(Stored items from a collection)
══════

Lemma lock_inv_release s t k :
  lock_inv s -> (t, k) ∈ holders s -> lock_inv (release s t k).
Proof.
  intros (Hsum & Hq & Hok & Htail) Hin. unfold release.
  pose proof (assign_conserve (kind_permits k) (waiters s) Hok) as Hc.
  pose proof (assign_left (kind_permits k) (waiters s)) as Hl.
  pose proof (assign_waiters_ok (kind_permits k) (waiters s) Hok) as Hok'.
  pose proof (assign_tail_full (kind_permits k) (waiters s) Htail) as Htail'.
  pose proof (held_remove_first (t, k) (holders s) Hin) as Hr.
  destruct (waiters s) as [|w q] eqn:Ew.
  - rewrite assign_nil in *. unfold lock_inv; simpl in *.
    split; [|split; [done|split; done]].
    rewrite ?held_app, ?held_rev. unfold held, waiting in *; simpl in *. lia.
  - destruct (assign _ (w :: q)) as [[r q'] woken] eqn:Ea. simpl in *.
    unfold lock_inv; simpl. split; [|split; [|split; done]].
    + rewrite held_app, held_rev. pose proof (Hq ltac:(done)). simpl in *. lia.
    + intros Hne. rewrite (Hl Hne), (Hq ltac:(done)). done.
Qed.

Lemma reachable_inv s : reachable s -> lock_inv s.
Proof.
  induction 1 as [|s s' _ IH Hstep]; [apply lock_inv_init|].
  destruct Hstep; [by apply lock_inv_acquire | by apply lock_inv_release].
Qed.

(** C9. The semaphore's accounting is an invariant of the lock, preserved
    by each of its operations: [lock_inv] holds for
    [RwLock::with_max_readers], and [Semaphore::acquire] (as [read()] and
    [write()] call it) and the release of a guard's permits on drop keep
    it.  So every one of the [max_reads] permits is always available, held
    by an alive guard or assigned to the front waiter; a task waits only
    when no permit is left; and only the front waiter holds part of its
    permits. *)
Theorem rwlock_inv_preserved :
  lock_inv init /\
  (forall s t k, lock_inv s -> lock_inv (acquire s t k)) /\
  (forall s t k, lock_inv s -> (t, k) ∈ holders s -> lock_inv (release s t k)).
Proof.
  split; [apply lock_inv_init|].
  split; [apply lock_inv_acquire | apply lock_inv_release].
Qed.

Lemma held_ge_length hs : length hs <= held hs.
Proof.
  induction hs as [|h hs IH]; simpl; [lia|].
  unfold held in *; simpl. pose proof (kind_permits_pos h.2). lia.
Qed.

Lemma remove_first_nil h hs : h ∈ hs -> remove_first h hs = [] -> hs = [h].
Proof.
  destruct hs as [|h' [|h'' hs]]; simpl; intros Hin;
    [by apply not_elem_of_nil in Hin| |]; case_decide; subst; done.
Qed.

Lemma length_remove_first h hs : h ∈ hs -> S (length (remove_first h hs)) = length hs.
Proof.
  induction hs as [|h' hs IH]; intros Hin; [by apply not_elem_of_nil in Hin|]. simpl.
  case_decide as E; [done|].
  apply elem_of_cons in Hin as [->|Hin]; [done|]. simpl. by rewrite (IH Hin).
Qed.

Lemma waiting_full q :
  Forall (fun w => w_needed w = kind_permits (w_kind w)) q -> waiting q = 0.
Proof.
  induction 1 as [|w q Hw _ IH]; [done|].
  unfold waiting, partial in *; simpl. rewrite Hw, Nat.sub_diag. simpl. done.
Qed.

Lemma no_holders_no_waiters s : lock_inv s -> holders s = [] -> waiters s = [].
Proof.
  intros (Hsum & Hq & Hok & Htail) Hh. rewrite Hh in Hsum.
  destruct (waiters s) as [|w q] eqn:Ew; [done|]. exfalso.
  rewrite (Hq ltac:(done)) in Hsum. simpl in Htail. rewrite drop_0 in Htail.
  inversion Hok as [|? ? Hw _]; subst. unfold waiter_ok in Hw.
  assert (waiting q = 0) as Hq0 by (by apply waiting_full).
  unfold waiting, held, partial in *; simpl in *. fold (waiting q) in Hsum.
  destruct (w_kind w); simpl in *; lia.
Qed.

══════

▶ **Required action**
Return each line from the records that includes the word "pose".

▶ **Reply to the exercise**
  pose proof (assign_conserve (kind_permits k) (waiters s) Hok) as Hc.
  pose proof (assign_left (kind_permits k) (waiters s)) as Hl.
  pose proof (assign_waiters_ok (kind_permits k) (waiters s) Hok) as Hok'.
  pose proof (assign_tail_full (kind_permits k) (waiters s) Htail) as Htail'.
  pose proof (held_remove_first (t, k) (holders s) Hin) as Hr.
    + rewrite held_app, held_rev. pose proof (Hq ltac:(done)). simpl in *. lia.
  unfold held in *; simpl. pose proof (kind_permits_pos h.2). lia.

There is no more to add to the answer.